Further, the brick laying robot further comprises a brick cutting mechanism, wherein the brick cutting mechanism comprises a cutting support arranged on the movable chassis and a cutting assembly arranged on the cutting support and used for cutting bricks.

Further, the brick cutting mechanism further comprises a two-dimensional sliding mechanism, and the cutting support is arranged on the two-dimensional sliding mechanism.

Further, the brick laying robot further comprises a control mechanism arranged on the moving chassis, and the control mechanism is in signal connection with the moving chassis, the robot body, the gripper mechanism, the displacement detection device, the brick feeding mechanism, the mortar feeding mechanism and the brick cutting mechanism respectively.

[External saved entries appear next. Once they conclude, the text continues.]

Lemma shut_finally (h : Host) (this : loc) :
  stable (shut this) (telemetryWatchdog_finally h this).
Proof.
  intros w T. pose proof (tidy_clear this w T) as Hcl.
  destruct T as (I & L & T & W & S).
  unfold telemetryWatchdog_finally, after.
  rewrite (bind_of (read this) _ w (obj w this)) by reflexivity.
  rewrite (bind_of (clearTimeout _) _ _ tt) by apply clearTimeout_returns.
  change (after (read this) w) with w.
  set (w1 := after (clearTimeout (timer (obj w this))) w) in *.
  assert (Eo : obj w1 this = obj w this).
  { subst w1. destruct (timer (obj w this)); reflexivity. }
  assert (Eh : heap w1 = heap w).
  { subst w1. destruct (timer (obj w this)); reflexivity. }
  assert (T1 : tidy this w1).
  { split; [| split; [| split; [| split]]].
    - subst w1. destruct (timer (obj w this)); exact I.
    - rewrite Eh. exact L.
    - rewrite Hcl. constructor.
    - subst w1. destruct (timer (obj w this)); exact W.
    - subst w1. destruct (timer (obj w this)); exact S. }
  assert (El : timeouts w1 = timeouts w).
  { subst w1. destruct (timer (obj w this)); reflexivity. }
  rewrite (bind_of (read this) _ w1 (obj w1 this)) by reflexivity.
  change (after (read this) w1) with w1. rewrite Eo.
  destruct (aborted (obj w this)) eqn:A; simpl negb; cbv iota.
  - split; [exact T1 |]. intros _. split; [| exact El].
    unfold ret; simpl. now rewrite Eo.
  - split; [| discriminate].
    destruct T1 as (I1 & L1 & _ & W1 & S1).
    unfold bind, setTimeout, update, unref, ret; simpl.
    rewrite Hcl. simpl. rewrite Eh.
    assert (Ht : timer (<[this:=set_timer (Some (fresh w1)) (heap w !!! this)]> (heap w) !!! this)
                 = Some (fresh w1) /\
                 aborted (<[this:=set_timer (Some (fresh w1)) (heap w !!! this)]> (heap w) !!! this)
                 = false).
    { rewrite list_lookup_total_insert_eq by (rewrite <- Eh; exact L1).
      split; [reflexivity | exact A]. }
    destruct (CurrentRuntime h); simpl; rewrite ?Pos.eqb_refl;
      unfold tidy, obj; simpl; rewrite ?Eh;
      (split; [exact I1 | split; [rewrite length_insert; exact L |
        split; [repeat constructor; apply Ht | split; [exact W1 | exact S1]]]]).
Qed.

#[export] Hint Resolve shut_close shut_finally : stable.

Lemma shut_emit (strategy : Strategy) (h : Host) (this l : loc)
    (target event : string) (eventData : Value) :
  stable (shut this) (emit strategy h l target event eventData).
Proof. unfold emit, emit_mailbox, emit_relay. stable_auto. Qed.

#[export] Hint Resolve shut_emit : stable.

Lemma shut_sendMainTelemetry (strategy : Strategy) (h : Host) (this : loc) :
  stable (shut this) (sendMainTelemetry strategy h this).
Proof. unfold sendMainTelemetry. stable_auto. Qed.

#[export] Hint Resolve shut_sendMainTelemetry : stable.

Lemma shut_watchdog (strategy : Strategy) (h : Host) (this : loc) :
  stable (shut this) (telemetryWatchdog strategy h this).
Proof. unfold telemetryWatchdog. stable_auto. Qed.

Lemma shut_alloc (this : loc) : stable (shut this) alloc.
Proof.
  intros w (I & L & T & W & S). split.
  - split; [exact I |]. split.
    { unfold after, alloc; simpl. rewrite length_app. lia. }
    split; [| split; [exact W | exact S]].
    change (timers (after alloc w)) with (timers w). rewrite obj_alloc. exact T.
  - intros A. rewrite obj_alloc. split; [exact A | reflexivity].
Qed.

(** Once there is an instance, a construction allocates and nothing
    more. *)
Lemma shut_construct (strategy : Strategy) (h : Host) (this : loc) (arg : option Number) :
  stable (shut this) (construct strategy h arg).
Proof.
  intros w T. pose proof T as (I & _). unfold after.
  rewrite (construct_again_eq strategy h arg w this I). now apply shut_alloc.
Qed.

Lemma shut_on (this : loc) (event : string) (fn : Listener) :
  stable (shut this) (on this event fn).
Proof. unfold on. stable_auto. Qed.

Lemma shut_off (this : loc) (event : string) (fn : nat) :
  stable (shut this) (off this event fn).
Proof. unfold off. stable_auto. Qed.

#[export] Hint Resolve shut_watchdog shut_construct shut_on shut_off : stable.

Lemma shut_run_handler (strategy : Strategy) (h : Host) (this : loc) (fn : Handler) :
  stable (shut this) (run_handler strategy h this fn).
Proof.
  induction fn; simpl; stable_auto.
Qed.

#[export] Hint Resolve shut_run_handler : stable.

Lemma shut_run_handlers (strategy : Strategy) (h : Host) (this : loc) (fns : list Handler) :
  stable (shut this) (run_handlers strategy h this fns).
Proof.
  induction fns as [| fn rest IH]; simpl; stable_auto.
Qed.

#[export] Hint Resolve shut_run_handlers : stable.

Lemma shut_events_emit (strategy : Strategy) (h : Host) (this : loc) (name data : Value) :
  stable (shut this) (events_emit strategy h this name data).
Proof. unfold events_emit. stable_auto. Qed.

#[export] Hint Resolve shut_events_emit : stable.

Lemma shut_process_messages (strategy : Strategy) (h : Host) (this : loc)
    (messages : list Message) :
  stable (shut this) (process_messages strategy h this messages).
Proof.
  induction messages as [| m rest IH]; simpl; [apply stable_ret; exact _ |].
  unfold turn, handle_message. stable_auto.
Qed.

#[export] Hint Resolve shut_process_messages : stable.

Lemma shut_checkIpc (strategy : Strategy) (h : Host) (this : loc) :
  stable (shut this) (checkIpc strategy h this).
Proof. unfold checkIpc, checkIpc_mailbox, checkIpc_relay. stable_auto. Qed.

Lemma shut_checkIpc_resume (h : Host) (this : loc) (path : string) (pid : option string) :
  stable (shut this) (checkIpc_mailbox_resume h this path pid).
Proof. unfold checkIpc_mailbox_resume. stable_auto. Qed.

Lemma shut_checkIpc_batch (strategy : Strategy) (h : Host) (this : loc) (path : string)
    (messages : list Message) :
  stable (shut this) (checkIpc_mailbox_batch strategy h this path messages).
Proof. unfold checkIpc_mailbox_batch. stable_auto. Qed.

Lemma shut_ipcHandler (strategy : Strategy) (h : Host) (this : loc) (pid : option string)
    (payload : Value) :
  stable (shut this) (ipcHandler strategy h this pid payload).
Proof. unfold ipcHandler. stable_auto. Qed.

#[export] Hint Resolve shut_checkIpc shut_checkIpc_resume shut_checkIpc_batch
  shut_ipcHandler : stable.

(** *** Every step keeps the invariant *)

Lemma shut_drop_task (this : loc) (i : nat) (w : World) : shut this w (drop_task i w).
Proof.
  intros (I & L & T & W & S). split; [| auto].
  repeat split; try assumption. simpl. now apply Forall_delete.
Qed.

Lemma shut_drop_timer (this : loc) (id : Handle) (w : World) : shut this w (drop_timer id w).
Proof.
  intros (I & L & T & W & S). split; [| auto].
  repeat split; try assumption. simpl.
  eapply incl_Forall; [apply incl_filter | exact T].
Qed.

Lemma step_shut (strategy : Strategy) (h : Host) (this : loc) (ev : Event) (w w' : World) :
  tidy this w -> step strategy h ev w = Some w' -> shut this w w'.
Proof.
  intros T E. pose proof T as (I & L & Tt & W & S).
  destruct ev as [arg | | target event eventData | event fn | event fn
                     | i | i messages | id | i payload]; simpl in E.
  - injection E as <-. unfold after.
    rewrite (construct_again_eq strategy h arg w this I). apply shut_alloc.
  - rewrite I in E. injection E as <-. apply shut_close.
  - rewrite I in E. injection E as <-. apply shut_emit.
  - rewrite I in E. injection E as <-. apply shut_on.
  - rewrite I in E. injection E as <-. apply shut_off.
  - destruct (awaiting w !! i) as [[l | l path pid | l path] |] eqn:Ei; try discriminate;
      injection E as <-;
      pose proof (Forall_lookup_1 _ _ _ _ W Ei) as El; simpl in El; subst l;
      (etransitivity; [apply shut_drop_task |]).
    + apply shut_finally.
    + apply stable_detach; [exact _ | apply shut_checkIpc_resume |].
      intros e. apply shut_record. reflexivity.
  - destruct (awaiting w !! i) as [[l | l path pid | l path] |] eqn:Ei; try discriminate.
    injection E as <-.
    pose proof (Forall_lookup_1 _ _ _ _ W Ei) as El; simpl in El; subst l.
    etransitivity; [apply shut_drop_task |].
    apply stable_detach; [exact _ | apply shut_checkIpc_batch |].
    intros e. apply shut_record. reflexivity.
  - destruct (List.find _ (timers w)) as [t |] eqn:Ef; try discriminate.
    injection E as <-.
    apply find_some in Ef. destruct Ef as [Hin _].
    rewrite List.Forall_forall in Tt. destruct (Tt t Hin) as (Eo & _). rewrite Eo.
    etransitivity; [apply shut_drop_timer |].
    apply stable_detach; [exact _ | apply shut_watchdog |].
    intros e. apply shut_record. reflexivity.
  - destruct (relayHandlers w !! i) as [[l pid] |] eqn:Ei; try discriminate.
    injection E as <-.
    pose proof (Forall_lookup_1 _ _ _ _ S Ei) as El; simpl in El; subst l.
    apply shut_ipcHandler.
Qed.

(** No timer can fire once the flag is set. *)
Lemma step_fire_aborted (strategy : Strategy) (h : Host) (this : loc) (id : Handle)
    (w : World) :
  tidy this w -> aborted (obj w this) = true -> step strategy h (Fire id) w = None.
Proof.
  intros T A. simpl. now rewrite (tidy_no_timer this w T A).
Qed.

Lemma run_shut (strategy : Strategy) (h : Host) (this : loc) (evs : list Event) :
  forall w w', tidy this w -> run strategy h evs w = Some w' ->
    shut this w w' /\
    (aborted (obj w this) = true -> Forall (fun ev => is_Fire ev = false) evs).
Proof.
  induction evs as [| ev rest IH]; intros w w' T E; simpl in E.
  - injection E as <-. split; [reflexivity | constructor].
  - destruct (step strategy h ev w) as [w1 |] eqn:E1; [| discriminate].
    pose proof (step_shut strategy h this ev w w1 T E1) as S1.
    destruct (S1 T) as [T1 A1].
    destruct (IH w1 w' T1 E) as [S2 F2].
    split; [etransitivity; eassumption |].
    intros A. constructor.
    + destruct ev; try reflexivity.
      rewrite (step_fire_aborted strategy h this id w T A) in E1. discriminate.
    + apply F2. now apply A1.
Qed.

Lemma constructed_tidy (strategy : Strategy) (h : Host) (arg : option Number) (w : World) :
  blank w -> tidy (length (heap w)) (constructed strategy h arg w).
Proof.
  intros (I & T & W & S). unfold constructed.
  set (this := length (heap w)).
  set (w0 := after (set_instance this) (after alloc w)).
  assert (T0 : tidy this w0).
  { subst w0 this. unfold tidy; simpl. rewrite T, W, S, length_app. simpl.
    repeat split; try constructor. lia. }
  assert (H1 : stable (shut this)
                 (update this (set_intervalSeconds (clampInterval (defaultInterval arg)))))
    by stable_auto.
  destruct (H1 w0 T0) as [T1 _].
  assert (H2 : stable (shut this) (detach (telemetryWatchdog strategy h this)))
    by stable_auto.
  destruct (H2 _ T1) as [T2 _].
  assert (H3 : stable (shut this) (detach (checkIpc strategy h this)))
    by stable_auto.
  destruct (H3 _ T2) as [T3 _]. exact T3.
Qed.

Lemma step_blank (strategy : Strategy) (h : Host) (ev : Event) (w w' : World) :
  blank w -> step strategy h ev w = Some w' ->
  exists arg, ev = New arg /\ w' = constructed strategy h arg w.
Proof.
  intros B E. pose proof B as (I & T & W & S).
  destruct ev; simpl in E; rewrite ?I, ?T, ?W, ?S in E; try discriminate.
  injection E as <-. eexists. split; [reflexivity |].
  unfold after. now rewrite (construct_first_eq strategy h arg w I).
Qed.

Lemma run_sound (strategy : Strategy) (h : Host) (evs : list Event) :
  forall w w', sound w -> run strategy h evs w = Some w' -> sound w'.
Proof.
  induction evs as [| ev rest IH]; intros w w' Hs E; simpl in E.
  - now injection E as <-.
  - destruct (step strategy h ev w) as [w1 |] eqn:E1; [| discriminate].
    apply (IH w1 w'); [| exact E].
    destruct Hs as [B | [this T]].
    + destruct (step_blank strategy h ev w w1 B E1) as (arg & _ & ->).
      right. eexists. now apply constructed_tidy.
    + right. exists this. now apply (step_shut strategy h this ev w w1 T E1).
Qed.

Lemma initial_blank : blank initial.
Proof. repeat split. Qed.

Lemma reachable_tidy (strategy : Strategy) (h : Host) (evs : list Event)
    (w : World) (this : loc) :
  run strategy h evs initial = Some w -> instance w = Some this -> tidy this w.
Proof.
  intros E I.
  destruct (run_sound strategy h evs initial w (or_introl initial_blank) E)
    as [(B & _) | [l T]].
  - congruence.
  - destruct T as (I' & ?). assert (l = this) by congruence. subst l.
    split; assumption.
Qed.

Further, the movable chassis comprises a chassis frame, and a chassis wheel set, a chassis driving motor, a robot connecting chassis, a power supply and a chassis supporting mechanism which are arranged on the chassis frame;

the chassis driving motor is in driving connection with the chassis wheel set and is used for controlling the movable chassis to move by driving the chassis wheel set; a

The robot connecting chassis is used for connecting the robot gripper mechanism;

the chassis supporting mechanism is used for stably leveling and supporting the movable chassis;

the power supply is used for providing electric power for the chassis wheel set, the chassis driving motor, the robot connecting chassis, the chassis supporting mechanism and the machine gripper mechanism.

Compared with the prior art, the invention has the following beneficial effects:

by adopting the displacement detection device, the difference information between the actual building height and the theoretical building height of the brick building is judged by acquiring displacement data, namely the amount of the pressing spring, so that the building precision and the building efficiency of the field building of the parameterized brick wall can be improved, and the labor cost is saved;

the brick feeding mechanism, the mortar feeding mechanism and the brick cutting mechanism are adopted, and the control mechanisms are used for coordinately controlling the mechanisms, so that the streamlined operation and the intellectualization of the brick laying process can be realized, and the laying efficiency is improved;

the main parameter information of the machine is preset through the control mechanism, and the machine gripper mechanism is controlled to build a customized nonstandard-texture parameterized brick wall by combining the position feedback device and the displacement detection device, so that the building intelligence and diversity can be realized.

Drawings

Fig. 1 is a schematic view of the overall structure of a brick laying robot according to an embodiment of the present invention;

FIG. 2 is a schematic structural diagram of the mobile chassis of FIG. 1;

FIG. 3 is a schematic structural diagram of a gripper mechanism, a position feedback device and a displacement detection device of the gripper mechanism of the machine in FIG. 1;

FIG. 4 is a schematic structural diagram of a mortar storing mechanism and a quantitative smearing mechanism of the mortar feeding mechanism in FIG. 1;

fig. 5 is a schematic diagram of a parameterized brick wall built by the brick laying robot according to an embodiment of the invention.

In the figure:

1. moving the chassis; 2. a machine gripper mechanism; 3. a control mechanism; 4. a brick feeding mechanism; 5. a mortar feeding mechanism; 6. a brick cutting mechanism; 7. connecting the shaft lever; 8. a mounting seat; 9. a transfer station; 10. the gripper runs the guide rail; 11. a power source; 12. a chassis drive motor; 13. a chassis wheel set; 14. a crawler belt; 15. hydraulically leveling a support leg interface; 16. the robot is connected with the chassis; 17. a chassis frame; 18. the supporting legs unfold the bearing joints; 21. a gripper assembly; 22. a position feedback camera; 23. a displacement detection device; 24. a mortar storage mechanism; 25. a quantitative smearing mechanism.

Detailed Description

The invention is further described below with reference to the accompanying drawings. The following examples are only for illustrating the technical solutions of the present invention more clearly, and the protection scope of the present invention is not limited thereby.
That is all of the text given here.